-- RECORD EXTRACTS follows --

(* ===== verification/LwipPool.v ===== *)
(** * The pools of the network server: correctness

    [memp_init] divides the memory into elements; [memp_malloc] and
    [memp_free] move elements between the free list of their pool and the
    users, and writes to an element in use do not disturb the lists. *)

From S2P Require Import Prelude LibString Bytes LwipMem LwipMemSpec.

(** A list of free elements from [h] on. *)
Fixpoint mlist (m : bmem) (h : Z) (l : list Z) : Prop :=
  match l with
  | [] => h = 0
  | a :: l' => h = a /\ a <> 0 /\ mlist m (load_le 4 m a) l'
  end.

Lemma mlist_ext m m' l : forall h, (forall a x, a ∈ l -> a <= x < a + 4 -> m' x = m x) -> mlist m h l -> mlist m' h l.
Proof.
  induction l as [|a l IH]; intros h H; [done|]. intros (-> & Ha & Hl). split_and!; [done|done|]. rewrite (load_ext 4 m).
  - apply IH; [|done]. intros b x Hb. apply H. by right.
  - intros x Hx. apply (H a); [by left|cbn in Hx; lia].
Qed.

(** The elements of the pools. *)
Definition elems (start : Z) (num : nat) (size : Z) : list Z := map (λ k, start + size * Z.of_nat k) (seq 0 num).

Fixpoint pool_elems (pools : list (Z * Z)) (start : Z) : list (list Z) :=
  match pools with
  | [] => []
  | (num, size) :: pools' => elems start (Z.to_nat num) size :: pool_elems pools' (start + num * size)
  end.

Fixpoint pools_size (pools : list (Z * Z)) : Z := match pools with [] => 0 | (num, size) :: pools' => num * size + pools_size pools' end.

Definition pool_ok (p : Z * Z) : Prop := 0 <= p.1 /\ 4 <= p.2 /\ p.2 mod 4 = 0.

(** *** Where the elements are *)

Lemma pools_size_nonneg pools : Forall pool_ok pools -> 0 <= pools_size pools.
Proof. induction 1 as [|[num size] pools (H1 & H2 & _) _ IH]; [done|]. cbn [pools_size fst snd] in *. nia. Qed.

Lemma elem_of_elems start num size a : a ∈ elems start num size <-> exists k, 0 <= k < Z.of_nat num /\ a = start + size * k.
Proof.
  unfold elems. rewrite list_elem_of_In, in_map_iff. split.
  - intros (k & <- & [_ Hk]%in_seq). exists (Z.of_nat k). split; [lia|done].
  - intros (k & Hk & ->). exists (Z.to_nat k). rewrite Z2Nat.id by lia. split; [done|]. apply in_seq. lia.
Qed.

Lemma pool_elem_range pools : forall start i E size a, Forall pool_ok pools -> pool_elems pools start !! i = Some E -> pools.*2 !! i = Some size -> a ∈ E ->
  start <= a /\ a + size <= start + pools_size pools /\ 4 <= size /\ (start mod 4 = 0 -> a mod 4 = 0).
Proof.
  induction pools as [|[num sz] pools IH]; intros start i E size a Hok HE Hs Ha; [done|]. apply list.Forall_cons in Hok as [(H1 & H2 & H3) Hok]. cbn [pools_size fst snd] in *.
  pose proof (pools_size_nonneg pools Hok). destruct i as [|i]; cbn in HE, Hs.
  - injection HE as <-. injection Hs as <-. apply elem_of_elems in Ha as (k & Hk & ->). split; [nia|]. split; [nia|]. split; [done|]. intros Hst. rewrite Z.add_mod, Hst, Z.mul_mod, H3 by lia. done.
  - destruct (IH _ _ _ _ _ Hok HE Hs Ha) as (G1 & G2 & G3 & G4). split; [nia|]. split; [lia|]. split; [done|]. intros Hst. apply G4. rewrite Z.add_mod, Hst, Z.mul_mod, H3, Z.mul_0_r by lia. done.
Qed.

(** Different elements are apart. *)
Lemma pool_elem_apart pools : forall start i j E E' size size' a b, Forall pool_ok pools ->
  pool_elems pools start !! i = Some E -> pools.*2 !! i = Some size -> a ∈ E -> pool_elems pools start !! j = Some E' -> pools.*2 !! j = Some size' -> b ∈ E' ->
  (i = j /\ a = b) \/ a + size <= b \/ b + size' <= a.
Proof.
  induction pools as [|[num sz] pools IH]; intros start i j E E' size size' a b Hok HE Hs Ha HE' Hs' Hb; [done|]. pose proof Hok as [(H1 & H2 & H3) Hok']%list.Forall_cons. cbn [fst snd] in *.
  destruct i as [|i], j as [|j]; cbn in HE, Hs, HE', Hs'.
  - simplify_eq. apply elem_of_elems in Ha as (k & Hk & ->), Hb as (k' & Hk' & ->). destruct (decide (k = k')) as [->|]; [by left|right; nia].
  - injection HE as <-. injection Hs as <-. apply elem_of_elems in Ha as (k & Hk & ->). destruct (pool_elem_range _ _ _ _ _ _ Hok' HE' Hs' Hb) as (G & _). right. left. nia.
  - injection HE' as <-. injection Hs' as <-. apply elem_of_elems in Hb as (k & Hk & ->). destruct (pool_elem_range _ _ _ _ _ _ Hok' HE Hs Ha) as (G & _). right. right. nia.
  - destruct (IH _ _ _ _ _ _ _ _ _ Hok' HE Hs Ha HE' Hs' Hb) as [[-> ->]|Hx]; [by left|by right].
Qed.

-- RECORD EXTRACTS concluded --

**TASK DESCRIPTION**
Copy all the lines from the data above that hold the word "with".

**TASK SOLUTION**
  match l with
  match pools with
Fixpoint pools_size (pools : list (Z * Z)) : Z := match pools with [] => 0 | (num, size) :: pools' => num * size + pools_size pools' end.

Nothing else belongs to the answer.